M-cells - magnolayer
- 10% of ganglia cells
- large receptive fields
- small spatial but good temporal resolution
- high contrast sensitivity
- achromatic (colour blind)
P-cells - parvolayer
- 80% of ganglia cells
- small receptive fields
- high spatial but poor temporal resolution
- small contrast sensitivity
- chromatic (colour competent)
Gamma-cells
- 10% of retinal ganglia cells
- heterogeous properties
Why are retinal ganglia cells well myelinated?
good for motion processing, because faster signal transmission
How is the lateral geniculate nucelus (LGN) organised and what does it do?
organised in layers
- magnolayers
- parvolayers
- interlaminar layers
- forwards information to primary visual cortex/V1/striate cortex/BA17 (= only area in the brain where one can see stripes just when slicing the brain, no additional staining needed)
–> visual information is from V1 forwarded to other areas in visual cortex (BA16-19/V1-V4) (?)
What are the retino-genikulo-striate pathways?
N Suprachiasmaticus
- circadian rhythm
- dark-light perception
Colliculus superior
- rapid eye movement
–> colliculus inferior: auditory
Corpus geniculate laterale
(- still unclear what it does, but postulated to be involved in spatial processing of objects in visual field and temporal differentiation of the same object at different time points)
How does the (primary) visual cortex process information (Hubel&Wiese)?
Ice-cube model
- organised in columns
- cells in column only react to a certain characteristic in the visual field (orientation, intensity..)
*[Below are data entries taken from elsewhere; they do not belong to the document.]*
Lemma run_call_has_account c db uid :
  has_account uid (run_call c db) ↔ has_account uid db.
Proof.
  destruct (run_call_cases c db) as [-> | (r & _ & _ & ->)]; [done |].
  apply after_transfer_has_account.
Qed.

Lemma run_calls_cons c cs db :
  run_calls (c :: cs) db = run_calls cs (run_call c db).
Proof. reflexivity. Qed.

Lemma run_calls_has_account cs db uid :
  has_account uid (run_calls cs db) ↔ has_account uid db.
Proof.
  revert db. induction cs as [|c cs IH]; intros db; [done |].
  rewrite run_calls_cons, IH. apply run_call_has_account.
Qed.

(** One call moves the balance and the log sum of an account alike. *)
Lemma run_call_balance_minus_log c db uid :
  has_account uid db →
  balance_of uid (run_call c db) - log_sum uid (kic_transactions (run_call c db)) =
  balance_of uid db - log_sum uid (kic_transactions db).
Proof.
  intros Hacc.
  destruct (run_call_cases c db) as [-> | (r & _ & _ & ->)]; [done |].
  rewrite after_transfer_balance by done.
  rewrite after_transfer_log_sum. lia.
Qed.

(** One call whose receiver has an account keeps the total. *)
Lemma run_call_total c db :
  has_account (call_to c) db → total_kic (run_call c db) = total_kic db.
Proof.
  intros Hto.
  destruct (run_call_cases c db) as [-> | (r & Hr & _ & ->)]; [done |].
  rewrite (after_transfer_total _ _ _ _ _ r Hr).
  rewrite decide_True by done. lia.
Qed.

(** One call of a non-negative amount overdraws no account. *)
Lemma run_call_no_overdraft c db :
  0 ≤ call_amount c → no_overdraft db → no_overdraft (run_call c db).
Proof.
  intros Hamt Hnn.
  destruct (run_call_cases c db) as [-> | (r & Hr & Hle & ->)]; [done |].
  intros uid ru. rewrite after_transfer_lookup.
  destruct (users db !! uid) as [ru'|] eqn:Hu; simpl; [|done].
  intros [= <-]. simpl. specialize (Hnn uid ru' Hu). simpl in Hnn.
  repeat case_decide; subst; try lia.
  all: rewrite Hr in Hu; injection Hu as ->; lia.
Qed.
End calls.

(** * The ledger claims *)

(** ** Rejection *)

(** C1, at a concrete input.  The claim has a transfer of a non-positive
    amount rejected with nothing changed.  With A at 1000 and B at 500,
    [transfer_kic(A, B, -600, "x")] passes the test [balance >= amount],
    returns [True], moves 600 from B to A and appends two rows. *)
Lemma transfer_kic_accepts_negative_amount :
  let r := transfer_kic 1 2 (-600) "x" scenario_db in
  -600 ≤ 0 ∧
  r.1 = Returned true ∧
  balance_of 1 scenario_db = 1000 ∧ balance_of 1 r.2 = 1600 ∧
  balance_of 2 scenario_db = 500 ∧ balance_of 2 r.2 = -100 ∧
  length (appended scenario_db r.2) = 2%nat.
Proof. vm_compute. split_and!; congruence. Qed.

(** C1, as amended.  [transfer_kic] turns a call down, with every balance
    and the log as they were, in exactly two cases: the sender has no
    account (the call raises [TypeError]), or the sender holds less than
    [amount] (the call returns [False]).  In every other case it returns
    [True]: the function itself tests neither the sign of [amount], nor
    [from_user_id == to_user_id], nor the receiver's existence. *)
Theorem transfer_kic_rejects_exactly (from_user_id to_user_id amount : Z)
    (description : string) (db : Database) :
  let r := transfer_kic from_user_id to_user_id amount description db in
  (¬ has_account from_user_id db ∧ r = (Raised TypeError, db)) ∨
  (has_account from_user_id db ∧ balance_of from_user_id db < amount ∧
   r = (Returned false, db)) ∨
  (has_account from_user_id db ∧ amount ≤ balance_of from_user_id db ∧
   r.1 = Returned true).
Proof.
  unfold has_account, balance_of. simpl.
  destruct (transfer_kic_cases from_user_id to_user_id amount description db)
    as [[Hn ->] | [(r & Hr & Hlt & ->) | (r & Hr & Hle & ->)]].
  - left. rewrite Hn. split; [by intros [? ?] | done].
  - right; left. rewrite Hr. eauto.
  - right; right. rewrite Hr. eauto.
Qed.

(** C2.  When the sender holds less than [amount], [transfer_kic] returns
    [False] (the value its caller reports as insufficient balance) and the
    connection is as before: both balances unchanged, no row appended. *)
Theorem transfer_kic_insufficient_funds (from_user_id to_user_id amount : Z)
    (description : string) (db : Database) :
  has_account from_user_id db →
  balance_of from_user_id db < amount →
  let r := transfer_kic from_user_id to_user_id amount description db in
  r.1 = Returned false ∧
  r.2 = db ∧
  balance_of from_user_id r.2 = balance_of from_user_id db ∧
  balance_of to_user_id r.2 = balance_of to_user_id db ∧
  appended db r.2 = [].
Proof.
  intros [r Hr] Hlt. unfold balance_of in Hlt. rewrite Hr in Hlt. simpl in Hlt.
  rewrite (transfer_kic_insufficient _ _ _ _ _ r Hr Hlt). simpl.
  split_and!; try done. unfold appended. apply drop_all.
Qed.

(** The spec's scenario: A holds 100 and is asked for 300. *)
Lemma transfer_kic_insufficient_funds_witness :
  let r := transfer_kic 1 2 300 "x" poor_db in
  r.1 = Returned false ∧
  r.2 = poor_db ∧
  balance_of 1 r.2 = balance_of 1 poor_db ∧
  balance_of 2 r.2 = balance_of 2 poor_db ∧
  appended poor_db r.2 = [].
Proof.
  apply (transfer_kic_insufficient_funds 1 2 300 "x" poor_db).
  - eexists. reflexivity.
  - vm_compute. reflexivity.
Defined.

(** ** A transfer that goes through *)

(** C3.  Both accounts exist, they differ, [amount] is positive and the
    sender can pay: the call returns [True], the sender has [amount] less,
    the receiver [amount] more, and exactly two rows are appended to the
    log, a ['sent'] row of [-amount] for the sender and a ['received'] row
    of [+amount] for the receiver. *)
Theorem transfer_kic_moves_amount (from_user_id to_user_id amount : Z)
    (description : string) (db : Database) :
  has_account from_user_id db →
  has_account to_user_id db →
  from_user_id ≠ to_user_id →
  0 < amount →
  amount ≤ balance_of from_user_id db →
  let r := transfer_kic from_user_id to_user_id amount description db in
  r.1 = Returned true ∧
  balance_of from_user_id r.2 = balance_of from_user_id db - amount ∧
  balance_of to_user_id r.2 = balance_of to_user_id db + amount ∧
  ∃ s t, kic_transactions r.2 = kic_transactions db ++ [s; t] ∧
         txn_user_id s = from_user_id ∧ transaction_type s = "sent" ∧
         txn_amount s = - amount ∧
         txn_user_id t = to_user_id ∧ transaction_type t = "received" ∧
         txn_amount t = amount.
Proof.
  intros Hfrom Hto Hne Hpos Hle.
  destruct Hfrom as [r Hr]. pose proof Hle as Hle'.
  unfold balance_of in Hle'. rewrite Hr in Hle'. simpl in Hle'.
  rewrite (transfer_kic_sufficient _ _ _ _ _ r Hr Hle'). simpl.
  split_and!; [done | | |].
  - rewrite after_transfer_balance by by exists r.
    rewrite decide_False, decide_True by done. lia.
  - rewrite after_transfer_balance by done.
    rewrite decide_True, decide_False by done. lia.
  - eexists _, _. split; [reflexivity |]. done.
Qed.

(** The spec's scenario: A at 1000, B at 500, A sends 300. *)
Lemma transfer_kic_moves_amount_witness :
  let r := transfer_kic 1 2 300 "x" scenario_db in
  r.1 = Returned true ∧
  balance_of 1 r.2 = 700 ∧
  balance_of 2 r.2 = 800 ∧
  ∃ s t, kic_transactions r.2 = kic_transactions scenario_db ++ [s; t] ∧
         txn_user_id s = 1 ∧ transaction_type s = "sent" ∧
         txn_amount s = - 300 ∧
         txn_user_id t = 2 ∧ transaction_type t = "received" ∧
         txn_amount t = 300.
Proof.
  apply (transfer_kic_moves_amount 1 2 300 "x" scenario_db).
  - eexists. reflexivity.
  - eexists. reflexivity.
  - discriminate.
  - reflexivity.
  - vm_compute. discriminate.
Defined.

(** C4, at a concrete input.  The claim has the two rows of a transfer
    point at each other through [related_id].  After the transfer of the
    scenario the rows have ids 1 and 2, and [related_id] is NULL in both. *)
Lemma transfer_kic_rows_not_linked :
  let r := transfer_kic 1 2 300 "x" scenario_db in
  r.1 = Returned true ∧
  txn_id <$> appended scenario_db r.2 = [1; 2] ∧
  related_id <$> appended scenario_db r.2 = [None; None].
Proof. vm_compute. done. Qed.

(** C4, as amended.  A transfer that returns [True] appends exactly two
    rows: a ['sent'] row for the sender and, next to it, a ['received'] row
    for the receiver, with opposite amounts, the same description and
    consecutive ids that no earlier row has.  Neither row has a
    [related_id]: the pair is linked by its position only. *)
Theorem transfer_kic_appends_pair (from_user_id to_user_id amount : Z)
    (description : string) (db : Database) :
  (transfer_kic from_user_id to_user_id amount description db).1 = Returned true →
  ∃ i, kic_transactions
         (transfer_kic from_user_id to_user_id amount description db).2 =
       kic_transactions db ++
         [ TxnRow i from_user_id "sent" (- amount) description None;
           TxnRow (i + 1) to_user_id "received" amount description None ] ∧
       ∀ t, t ∈ kic_transactions db → txn_id t < i.
Proof.
  destruct (transfer_kic_cases from_user_id to_user_id amount description db)
    as [[_ ->] | [(r & _ & _ & ->) | (r & Hr & Hle & ->)]]; try discriminate.
  intros _. exists (next_txn_id db). split; [done |].
  intros t Ht. apply max_txn_id_bound in Ht. unfold next_txn_id. lia.
Qed.

Lemma transfer_kic_appends_pair_witness :
  ∃ i, kic_transactions (transfer_kic 1 2 300 "x" scenario_db).2 =
       kic_transactions scenario_db ++
         [ TxnRow i 1 "sent" (- 300) "x" None;
           TxnRow (i + 1) 2 "received" 300 "x" None ] ∧
       ∀ t, t ∈ kic_transactions scenario_db → txn_id t < i.
Proof.
  apply (transfer_kic_appends_pair 1 2 300 "x" scenario_db).
  vm_compute. reflexivity.
Defined.

(** ** The log and the balances *)

(** C5, at two reachable states.  The claim has every balance equal to the
    sum of the account's log rows.  An account registered on a new database
    holds 1000 and has no log row; after seeding, account 1 holds 1500 and
    its log rows sum to 3000. *)
Lemma opening_balance_not_logged :
  let registered := (register "z@example.com" "Z" "talent" "Org" "Dubai" create_tables).2 in
  let seeded := (seed_enhanced_data create_tables).2 in
  (has_account 1 registered ∧
   balance_of 1 registered = 1000 ∧
   log_sum 1 (kic_transactions registered) = 0) ∧
  (has_account 1 seeded ∧
   balance_of 1 seeded = 1500 ∧
   log_sum 1 (kic_transactions seeded) = 3000).
Proof.
  split; (split; [eexists; vm_compute; reflexivity | vm_compute; done]).
Qed.

(** C5, as amended.  For every account, a call of [transfer_kic] changes its
    balance and the sum of its log rows by the same amount: over any
    sequence of calls, balance minus log sum stays what it was. *)
Theorem balance_minus_log_sum_invariant (cs : list transfer_call)
    (db : Database) (uid : Z) :
  has_account uid db →
  balance_of uid (run_calls cs db) - log_sum uid (kic_transactions (run_calls cs db)) =
  balance_of uid db - log_sum uid (kic_transactions db).
Proof.
  revert db. induction cs as [|c cs IH]; intros db Hacc; [done |].
  rewrite run_calls_cons.
  rewrite IH by by apply run_call_has_account.
  by apply run_call_balance_minus_log.
Qed.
–> extraction of characteristics
(- same principle ‘Eigenschaftsextraktion’/extraction of characteristics found auditory cortex but more bitalerally)
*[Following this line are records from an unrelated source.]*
Lemma MaskConvBlock1d_init_inv (ci co k s p d g : Z) (bias use_bn : bool) (eps rate : float)
    (act : activation_t) (b : MaskConvBlock1d.t) :
  MaskConvBlock1d.init ci co k s p d g bias use_bn eps act rate = Ok b →
  b = mask_block_of ci co k s p d g bias use_bn eps act rate.
Proof.
  unfold MaskConvBlock1d.init.
  destruct (MaskConv1d.init ci co k s p d g bias true) as [c|e] eqn:Hc; [|discriminate].
  cbn [mbind Res_bind].
  destruct (if rate_nonzero rate then _ else _) as [dr|e] eqn:Hd; [|discriminate].
  cbn [mbind Res_bind]. intros [= <-].
  apply MaskConv1d_init_inv in Hc as (-> & _). apply dropout_opt_inv in Hd as (-> & _).
  reflexivity.
Qed.

Lemma MaskConvBlock1d_init_Ok (ci co k s p d g : Z) (bias use_bn : bool) (eps rate : float)
    (act : activation_t) :
  (0 < g)%Z → (ci mod g = 0)%Z → (co mod g = 0)%Z → valid_rate rate →
  MaskConvBlock1d.init ci co k s p d g bias use_bn eps act rate
  = Ok (mask_block_of ci co k s p d g bias use_bn eps act rate).
Proof.
  intros Hg Hi Ho Hr. unfold MaskConvBlock1d.init.
  rewrite (MaskConv1d_init_Ok ci co k s p d g bias true Hg Hi Ho). cbn [mbind Res_bind].
  rewrite (dropout_opt_Ok rate Hr). reflexivity.
Qed.

Lemma MaskConvBlock1d_init_Raise (ci co k s p d g : Z) (bias use_bn : bool)
    (eps rate : float) (act : activation_t) (e : exn) :
  MaskConvBlock1d.init ci co k s p d g bias use_bn eps act rate = Raise e →
  framework_check e.
Proof.
  unfold MaskConvBlock1d.init.
  destruct (MaskConv1d.init ci co k s p d g bias true) as [c|e'] eqn:Hc.
  - cbn [mbind Res_bind].
    destruct (if rate_nonzero rate then _ else _) as [dr|e'] eqn:Hd; [discriminate|].
    intros [= <-]. apply dropout_opt_Raise in Hd as ->. unfold framework_check. auto.
  - intros [= <-]. eapply MaskConv1d_init_Raise, Hc.
Qed.

(** With one group the checks of the convolution pass. *)
Lemma MaskConvBlock1d_init_Ok_1 (ci co k s p d : Z) (bias use_bn : bool) (eps rate : float)
    (act : activation_t) :
  valid_rate rate →
  MaskConvBlock1d.init ci co k s p d 1 bias use_bn eps act rate
  = Ok (mask_block_of ci co k s p d 1 bias use_bn eps act rate).
Proof.
  intros Hr. apply MaskConvBlock1d_init_Ok; [lia| | |exact Hr]; apply Z.mod_1_r.
Qed.

Lemma DwsConvBlock1d_init_inv (ci co k s p d : Z) (bias use_bn : bool) (eps rate : float)
    (act : activation_t) (b : DwsConvBlock1d.t) :
  DwsConvBlock1d.init ci co k s p d 1 bias use_bn eps act rate = Ok b →
  b = dws_block_of ci co k s p d bias use_bn eps act rate ∧ (0 < ci)%Z.
Proof.
  unfold DwsConvBlock1d.init, mask_conv1d1.
  destruct (MaskConv1d.init ci ci k s p d ci bias true) as [dw|e] eqn:Hdw; [|discriminate].
  cbn [mbind Res_bind].
  destruct (MaskConv1d.init ci co 1 1 0 1 1 bias true) as [pw|e] eqn:Hpw; [|discriminate].
  cbn [mbind Res_bind]. rewrite bool_decide_eq_false_2 by lia. cbn [mbind Res_bind].
  destruct (if rate_nonzero rate then _ else _) as [dr|e] eqn:Hd; [|discriminate].
  cbn [mbind Res_bind]. intros [= <-].
  apply MaskConv1d_init_inv in Hdw as (-> & Hci & _).
  apply MaskConv1d_init_inv in Hpw as (-> & _). apply dropout_opt_inv in Hd as (-> & _).
  split; [reflexivity|exact Hci].
Qed.

Lemma DwsConvBlock1d_init_Ok (ci co k s p d : Z) (bias use_bn : bool) (eps rate : float)
    (act : activation_t) :
  (0 < ci)%Z → valid_rate rate →
  DwsConvBlock1d.init ci co k s p d 1 bias use_bn eps act rate
  = Ok (dws_block_of ci co k s p d bias use_bn eps act rate).
Proof.
  intros Hci Hr. unfold DwsConvBlock1d.init, mask_conv1d1.
  rewrite (MaskConv1d_init_Ok ci ci k s p d ci bias true Hci)
    by (apply Z.mod_same; lia).
  cbn [mbind Res_bind].
  rewrite (MaskConv1d_init_Ok ci co 1 1 0 1 1 bias true) by (lia || apply Z.mod_1_r).
  cbn [mbind Res_bind]. rewrite bool_decide_eq_false_2 by lia. cbn [mbind Res_bind].
  rewrite (dropout_opt_Ok rate Hr). reflexivity.
Qed.

(** The pointwise convolution is built before the channel shuffle and checks
    the same divisibility: the error of the shuffle is never raised by a
    block. *)
Lemma DwsConvBlock1d_init_Raise (ci co k s p d g : Z) (bias use_bn : bool)
    (eps rate : float) (act : activation_t) (e : exn) :
  DwsConvBlock1d.init ci co k s p d g bias use_bn eps act rate = Raise e →
  framework_check e.
Proof.
  unfold DwsConvBlock1d.init, mask_conv1d1.
  destruct (MaskConv1d.init ci ci k s p d ci bias true) as [dw|e'] eqn:Hdw;
    [|intros [= <-]; eapply MaskConv1d_init_Raise, Hdw].
  cbn [mbind Res_bind].
  destruct (MaskConv1d.init ci co 1 1 0 1 g bias true) as [pw|e'] eqn:Hpw;
    [|intros [= <-]; eapply MaskConv1d_init_Raise, Hpw].
  cbn [mbind Res_bind].
  apply MaskConv1d_init_inv in Hpw as (_ & Hg & _ & Hco).
  assert ((if bool_decide (1 < g)%Z
           then Some <$> ChannelShuffle1d.init co g else Ok None)
          = Ok (if bool_decide (1 < g)%Z then Some (ChannelShuffle1d.mk g) else None))
    as ->.
  { case_bool_decide; [|reflexivity].
    unfold ChannelShuffle1d.init, py_mod. rewrite bool_decide_eq_false_2 by lia.
    cbn [mbind Res_bind]. rewrite bool_decide_eq_false_2 by (intros H'; apply H', Hco).
    reflexivity. }
  cbn [mbind Res_bind].
  destruct (if rate_nonzero rate then _ else _) as [dr|e'] eqn:Hd; [discriminate|].
  intros [= <-]. apply dropout_opt_Raise in Hd as ->. unfold framework_check. auto.
Qed.

Lemma Block_init_inv (use_dw : bool) (cin cout k s p d : Z) (eps rate : float)
    (act : activation_t) (b : Block.t) :
  Block.init use_dw cin cout k s p d eps rate act = Ok b →
  b = block_of use_dw cin cout k s p d eps rate act.
Proof.
  unfold Block.init, block_of. destruct use_dw.
  - destruct (DwsConvBlock1d.init _ _ _ _ _ _ _ _ _ _ _ _) as [b'|e] eqn:Hb; [|discriminate].
    intros [= <-]. apply DwsConvBlock1d_init_inv in Hb as (-> & _). reflexivity.
  - destruct (MaskConvBlock1d.init _ _ _ _ _ _ _ _ _ _ _ _) as [b'|e] eqn:Hb; [|discriminate].
    intros [= <-]. apply MaskConvBlock1d_init_inv in Hb as ->. reflexivity.
Qed.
Hemifield and hemispheres: how is it represented?
hemifield
Right hemifield:
- visual information of the temporal part of the retina of the right eye
- information of the nasal of the retina of the left eye
Left hemifield :
- temporal part of rentina (left eye)
- nasal part of the retina (right eye)
Viusal field
= the total area in which objects can be seen in the side (peripheral) vision as you focus your eyes on a central point
Hemispheres
- left and right side of the brain
- information of the right hemifield is represented in the left hemisphere
- information of the left hemifield is represented in the right hemisphere
- information is represented mirrored (left-right and up-down’
- everything in the centre is more polar (over representation of fovea)
- periphery more to the front
Hierarchy in the visual cortex
from V1 to V5
- V1 most accurate in retinotopy - V4 and V5 least accurate in retinotopy
- V1 least complex (specific to responses, 1° resolution) - V4 and V5 most complex (specialised, 20° resolution)
- V1
- most accurate in retinotopy but less complex information processing
- contrast and orientation - V2
- differentiation background and figures - V3a
- disparity/incongruity/discrepancy –> mismatch when looking at a face from different angles
- depth - V4
- colour and form
- ventral: closer to temporal cortex (memory), remembering faces, objects etc –> recognition - V5
- motion, movement
- dorsal: closer to motor areas, motion/movement via dorsal stream –> system advantage (vision guided movements)
What are the dorsal and ventral stream?
dorsal stream
= where/ how/ action/ location/ egocentric
- closer to motor areas, V5
ventral stream
= what/ object/ perception/ allocentric
- closer to temporal cortex, V4
Network map and complexity
- more complex than described (dorsal vs ventral)
–> complex motion perception involves more
Retinotopy and lesions: What does it mean for patients?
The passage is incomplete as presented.